**What the exercise asks:** Look for the word "Hchunk" in the data below, and copy every line that holds it.

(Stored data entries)
-----
(** X13. The diff block of the prompt is made of whole lines, chunk after
    chunk in their order: for each chunk an empty line, its header, and one
    line for each of its changes in their order (a single empty line when
    the chunk has no change), all joined by line breaks. *)
Theorem X13_diff_block_lines (chunks : list Chunk.t) :
  combinedChunks chunks = join newline (flat_map chunk_lines chunks)
  /\ forall file d,
       createPrompt file chunks d
       = prompt_instructions ++ template_string (File.to file) ++ prompt_title
         ++ title d ++ prompt_description ++ description d ++ prompt_diff
         ++ join newline (flat_map chunk_lines chunks) ++ prompt_end.
Proof.
  assert (Hchunk : forall chunk, renderChunk chunk = join newline (chunk_lines chunk)).
  { intros chunk. unfold renderChunk, chunk_lines.
    destruct (Chunk.changes chunk) as [|c cs]; [reflexivity|].
    change (join newline (EmptyString :: Chunk.content chunk :: map renderChange (c :: cs)))
      with (EmptyString ++ newline ++ Chunk.content chunk ++ newline
            ++ join newline (map renderChange (c :: cs))).
    reflexivity. }
  assert (Hne : forall chunk, chunk_lines chunk <> []) by (intros chunk; discriminate).
  assert (Hall : combinedChunks chunks = join newline (flat_map chunk_lines chunks)).
  { unfold combinedChunks. induction chunks as [|chunk rest IH]; [reflexivity|].
    destruct rest as [|chunk' rest].
    - simpl. rewrite app_nil_r. apply Hchunk.
    - change (join newline (map renderChunk (chunk :: chunk' :: rest)))
        with (renderChunk chunk ++ newline
              ++ join newline (map renderChunk (chunk' :: rest))).
      rewrite IH, Hchunk.
      change (flat_map chunk_lines (chunk :: chunk' :: rest))
        with (chunk_lines chunk ++ flat_map chunk_lines (chunk' :: rest))%list.
      rewrite join_app; [reflexivity|apply Hne|].
      simpl. discriminate. }
  split; [exact Hall|]. intros file d. unfold createPrompt. now rewrite Hall.
Qed.

(** ** Trimming *)

Lemma append_nil_r (s : string) : s ++ EmptyString = s.
Proof. induction s as [|c s IH]; simpl; [reflexivity|now rewrite IH]. Qed.

Lemma length_append (a b : string) :
  String.length (a ++ b) = (String.length a + String.length b)%nat.
Proof. induction a as [|c a IH]; simpl; [reflexivity|now rewrite IH]. Qed.

Lemma string_rev_append (a b : string) :
  string_rev (a ++ b) = string_rev b ++ string_rev a.
Proof.
  induction a as [|c a IH]; simpl; [now rewrite append_nil_r|].
  now rewrite IH, append_assoc.
Qed.

Lemma string_rev_involutive (s : string) : string_rev (string_rev s) = s.
Proof.
  induction s as [|c s IH]; simpl; [reflexivity|].
  now rewrite string_rev_append, IH.
Qed.

Lemma length_string_rev (s : string) : String.length (string_rev s) = String.length s.
Proof.
  induction s as [|c s IH]; simpl; [reflexivity|].
  rewrite length_append, IH. simpl. lia.
Qed.

Lemma strip_prefix_some (p s rest : string) :
  strip_prefix p s = Some rest -> s = p ++ rest.
Proof.
  revert s. induction p as [|a p IH]; intros s H; simpl in *.
  - now inversion H.
  - destruct s as [|b s]; [discriminate|].
    destruct (Ascii.eqb_spec a b) as [->|]; [|discriminate].
    now rewrite (IH _ H).
Qed.

Lemma strip_prefix_append (p s rest more : string) :
  strip_prefix p s = Some rest -> strip_prefix p (s ++ more) = Some (rest ++ more).
Proof.
  revert s. induction p as [|a p IH]; intros s H; simpl in *.
  - now inversion H.
  - destruct s as [|b s]; [discriminate|]. simpl.
    destruct (Ascii.eqb a b); [now apply IH|discriminate].
Qed.

Lemma strip_any_some (ps : list string) (s rest : string) :
  strip_any ps s = Some rest -> exists p, In p ps /\ s = p ++ rest.
Proof.
  induction ps as [|p ps IH]; simpl; [discriminate|].
  destruct (strip_prefix p s) as [r|] eqn:Hp.
  - intros H; inversion H; subst. exists p. split; [now left|].
    now apply strip_prefix_some.
  - intros H. destruct (IH H) as [p' [Hin Heq]]. exists p'. split; [now right|exact Heq].
Qed.

Lemma strip_any_append (ps : list string) (s rest more : string) :
  strip_any ps s = Some rest -> exists rest', strip_any ps (s ++ more) = Some rest'.
Proof.
  induction ps as [|p ps IH]; simpl; [discriminate|].
  destruct (strip_prefix p s) as [r|] eqn:Hp.
  - intros _. rewrite (strip_prefix_append _ _ _ more Hp). eauto.
  - intros H. destruct (strip_prefix p (s ++ more)); [eauto|now apply IH].
Qed.

(** With fuel for every character, stripping ends where nothing of the
    list stands at the head, and it takes a prefix away. *)
Lemma strip_all_spec (ps : list string) :
  Forall (fun p => p <> EmptyString) ps ->
  forall fuel s,
    (String.length s <= fuel)%nat ->
    strip_any ps (strip_all ps fuel s) = None
    /\ exists taken, s = taken ++ strip_all ps fuel s.
Proof.
  intros Hps. induction fuel as [|fuel IH]; intros s Hlen.
  - destruct s; [|simpl in Hlen; lia]. simpl. split; [|exists EmptyString; reflexivity].
    destruct (strip_any ps EmptyString) as [rest|] eqn:H; [|reflexivity].
    destruct (strip_any_some _ _ _ H) as [p [Hin Heq]].
    rewrite Forall_forall in Hps. specialize (Hps p Hin).
    destruct p; [contradiction|discriminate].
  - simpl. destruct (strip_any ps s) as [rest|] eqn:H.
    + destruct (strip_any_some _ _ _ H) as [p [Hin Heq]].
      rewrite Forall_forall in Hps. pose proof (Hps p Hin) as Hp.
      assert (Hshort : (String.length rest <= fuel)%nat).
      { subst s. rewrite length_append in Hlen. destruct p; [contradiction|].
        simpl in Hlen. lia. }
      destruct (IH rest Hshort) as [Hnone [taken Htaken]].
      split; [exact Hnone|]. exists (p ++ taken).
      rewrite append_assoc, <- Htaken. exact Heq.
    + split; [exact H|]. exists EmptyString. reflexivity.
Qed.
-----
**Solved problem:**
  assert (Hchunk : forall chunk, renderChunk chunk = join newline (chunk_lines chunk)).
    - simpl. rewrite app_nil_r. apply Hchunk.
      rewrite IH, Hchunk.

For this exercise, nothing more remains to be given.